This factor is often ignored when embedded systems programmers berate OO as slow because VFT lookup may slow down the program. However, we just now avoided a decision using OO and made the execution *faster*. In my experience, OO avoids a lot of decisions and hence compensates for the standard (and hence optimised) VFT lookup.

In one of the (scripting) OO codes I have written, only one existential if was needed per thousand lines of code – and no value if was ever needed in 20k line of code. The code ran 25% faster than its procedural counterpart. I am yet not factoring in the design flexibility OO brought with itself.

“if” – only if …

August 6, 2006 by bhushit

Our crusade against control structures is progressing. We have seen places how we can eliminate many of instances of “not”,”goto”,”else” and “else if”.

Can we eliminate the mother of all logic – branching itself – or “if”?

Interestingly, my observation is that in most cases when we take a decision, it is more because the way our data is laid out. Most “if”’s are avoidable!

No, I am not drunk.

—–

If you are following the blog in chronological fashion, by now you must be convinced that wherever a decision tests equivalence (or !=), it must be converted to a switch-case statement and not into an “if”.

—–

The simplest way of reducing “if”s is to attack the condition block and start reducing the complexity.

If you have a keen eye, you can see that

1. Just because someone chose not to write a function for the action block, all the conditions were forced into the condition block.

2. Again, in order to get all the parameters for those conditions, your current function has a large list of parameters.

3. The larger the list of parameter becomes, the more complicated gets the contract of the function. Who is going to do error checks on each parameter that comes in.

This sounds like perfect disaster recipe – and familiar, isn’t it?
How would converting the action block into a function help?

If it is an ORing

if (x == 3 || y == 5) {

/* code equivalent to foo(); */

}

Call to foo(); can be actually made where x becomes 3 AND y becomes 5.

In case of ANDing, it is similar logic.

if (x == 3 && y == 5) {

/* code equivalent to foo(); */

}

In many such cases, foo() could be called when x became 3 OR y became 5.
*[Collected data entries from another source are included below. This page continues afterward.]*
(** With any other [params], the imported name is called with an object
    whose [intent] is the first argument of [request]: [params] itself
    when it is an object or a function, and a new object otherwise. *)
Lemma requestWith_run
    (imported : option (value → string → M Store (Settled IntentResult)))
    i params (w : World Store) :
  (∀ l, params ≠ VFrozen l) →
  ∃ target h',
    AlbedoIntent.requestWith imported i params w
    = AlbedoIntent.invoke imported target AlbedoIntent.frontendUrl
        (AlbedoIntent.withHeap w h')
    ∧ Get h' target "intent" = Some i
    ∧ (∀ l, params = VObj l ∨ (∃ src, params = VFun l src) →
         target = params ∧ h' = Put (heap w) l "intent" i)
    ∧ ((∀ l, params ≠ VObj l) → (∀ l src, params ≠ VFun l src) →
       ∃ l, target = VObj l
            ∧ heap w !! l = None
            ∧ ∀ l', l' ≠ l → h' !! l' = heap w !! l').
Proof.
  intros Hwritable.
  unfold AlbedoIntent.requestWith, AlbedoIntent.assignIntent,
    AlbedoIntent.ToObject, alloc.
  destruct params as [| |b|n|s|l|l src|l]; simpl.
  1, 2: by boxed.
  - destruct b; simpl; by boxed.
  - destruct (negb (n =? 0)); simpl; by boxed.
  - destruct (negb (String.eqb s EmptyString)); simpl; by boxed.
  - eexists _, _. split_and!; [reflexivity | simpl; by rewrite own_Put_eq | |].
    + intros l' [[= <-]|[? [=]]]. by split.
    + intros Hno. by destruct (Hno l).
  - eexists _, _. split_and!; [reflexivity | simpl; by rewrite own_Put_eq | |].
    + intros l' [[=]|[? [= <- _]]]. by split.
    + intros _ Hno. by destruct (Hno l src).
  - by destruct (Hwritable l).
Qed.

(** [request], bound to the dispatcher, throws on a frozen [params] and
    otherwise reaches the dispatcher with an object whose [intent] is
    its first argument. *)
Lemma request_run i params (w : World Store) :
  request i params w = (Thrown, w)
  ∨ ∃ target h',
      request i params w
      = dispatch target AlbedoIntent.frontendUrl (AlbedoIntent.withHeap w h')
      ∧ Get h' target "intent" = Some i
      ∧ (∀ l, params = VObj l ∨ (∃ src, params = VFun l src) →
           target = params ∧ h' = Put (heap w) l "intent" i).
Proof.
  assert (Hcases : (∃ l, params = VFrozen l) ∨ ∀ l, params ≠ VFrozen l)
    by (destruct params; eauto; right; discriminate).
  destruct Hcases as [[l ->]|Hwritable]; [by left|right].
  destruct (requestWith_run
              (Some (requestIntentConfirmation intentInterface postMessage))
              i params w Hwritable) as (target & h' & Hrun & Hget & Hobj & _).
  exists target, h'. by split_and!.
Qed.

(** What the bound [request] posts carries its first argument. *)
Lemma request_posts i params (w : World Store) t (sent : JsObject) :
  Posted t sent ∈ log (request i params w).2 →
  Posted t sent ∈ log w ∨ sent !! "intent" = Some i.
Proof.
  destruct (request_run i params w) as [->|(target & h' & -> & Hget & _)];
    [by left|].
  intros Hin. by apply (dispatch_posts_intent _ _ _ i) in Hin.
Qed.


End RequestProperties.

(** * The dispatcher at work *)

Lemma transport_selection_first_match_witness :
  ∃ rest,
    log (sendRequest Sample.surface Runs.txEnvelope Runs.url
           (Sample.world false Runs.txCall Sample.oneSession)).2
    = Created (IframeTransport Runs.url)
      :: Posted (IframeTransport Runs.url)
           (<["session" := VStr "token-1"]> Runs.txEnvelope)
      :: rest.
Proof.
  destruct (transport_selection_first_match Sample.surface Runs.txEnvelope
              Runs.url (Sample.world false Runs.txCall Sample.oneSession))
    as (t & sent & rest & Hlog & _ & _ & Hsession & _).
  destruct (Hsession Sample.standing) as [-> Hframe];
    [vm_compute; reflexivity | vm_compute; reflexivity |].
  rewrite (Hframe eq_refl) in Hlog. exists rest. exact Hlog.
Defined.

Lemma granted_session_is_stored_witness :
  ((selectTransport Runs.flowCall Runs.url
      (Sample.world false Runs.flowCall Sample.noSessions)).1
   = (DialogTransport Runs.url, Runs.flowCall)
   ∧ Sample.surface (DialogTransport Runs.url) Runs.flowCall = inl Sample.grant
   ∧ sendRequest Sample.surface Runs.flowCall Runs.url
       (Sample.world false Runs.flowCall Sample.noSessions)
     = (Resolved Sample.grant,
        {| extension := false; heap := {[ 1%positive := Runs.flowCall ]};
           sessions := MemoryStore.add Sample.noSessions Sample.grant;
           log := [Created (DialogTransport Runs.url);
                   Posted (DialogTransport Runs.url) Runs.flowCall;
                   SessionAdded Sample.grant] |}))
  ∧ ((selectTransport Runs.txEnvelope Runs.url
        (Sample.world true Runs.txCall Sample.noSessions)).1
     = (ExtensionTransport, Runs.txEnvelope)
     ∧ Sample.surface ExtensionTransport Runs.txEnvelope = inl Sample.signed
     ∧ sendRequest Sample.surface Runs.txEnvelope Runs.url
         (Sample.world true Runs.txCall Sample.noSessions)
       = (Resolved Sample.signed,
          {| extension := true; heap := {[ 1%positive := Runs.txCall ]};
             sessions := Sample.noSessions;
             log := [Created ExtensionTransport;
                     Posted ExtensionTransport Runs.txEnvelope] |})).
Proof.
  assert (Hsel : (selectTransport Runs.flowCall Runs.url
                    (Sample.world false Runs.flowCall Sample.noSessions)).1
                 = (DialogTransport Runs.url, Runs.flowCall))
    by (vm_compute; reflexivity).
  assert (Hpost : Sample.surface (DialogTransport Runs.url) Runs.flowCall
                  = inl Sample.grant) by (vm_compute; reflexivity).
  assert (Hsel' : (selectTransport Runs.txEnvelope Runs.url
                     (Sample.world true Runs.txCall Sample.noSessions)).1
                  = (ExtensionTransport, Runs.txEnvelope))
    by (vm_compute; reflexivity).
  assert (Hpost' : Sample.surface ExtensionTransport Runs.txEnvelope
                   = inl Sample.signed) by (vm_compute; reflexivity).
  split; split_and!; [exact Hsel | exact Hpost | | exact Hsel' | exact Hpost' |].
  - apply (granted_session_is_stored Sample.surface _ _ _ _ _ _ Hsel Hpost).
    split; reflexivity.
  - apply (granted_session_is_stored Sample.surface _ _ _ _ _ _ Hsel' Hpost').
    intros [Hflow _]. discriminate Hflow.
Defined.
And yes, I am ignoring NOT. We have eliminated NOT.

—–

“Life is not so simple!” you will say.

Let us attack the problem from another angle.

A procedural programmer often uses “if”s to determine the type of the data. “If the first two bits are 01, the caller is my girlfriend else my mother-in-law.”

On the other hand, an OO programmer will eliminate this dilemma by putting proper class hierarchy and design pattern. Sub-typing takes care of most decision needs.

If you can subtype, you can not only avoid most “if”s but also most of void pointers, type indicating parameters, typedefs and ?:’s.

—–

Then there is a question of efficiency. Many of my friends argue that calling a function, more so a virtual function, is a wastage of time.

They fail to notice that functions with smaller signatures (and less contract) are likely to execute faster because need of communication through stack operations goes down significantly – and there is less code to check the contract. Even in case of RISCs where pushing on a stack is not so common, frames do rearrange data between registers.

As a matter of fact, after converting one of Tcl procedural applications into STOOOP code, we have seen 20% increase in code efficiency. My guess is that efficiency conscious C to C++ gain must be more impressive than implementation conscious Tcl to STOOOP gain.

“else if” – just in case … – and switches

July 30, 2006 by bhushit

Believe it or not, I have seen a code like this in one of the most reputable products:

if ( x == 0 ) {

… /* 50 lines of code */

} else if ( x == 1 ) {

… /* another two “page down” */

} …

When I asked the developer why he chose not to use switch cases instead, his answer was: “It has very unintutive syntax.”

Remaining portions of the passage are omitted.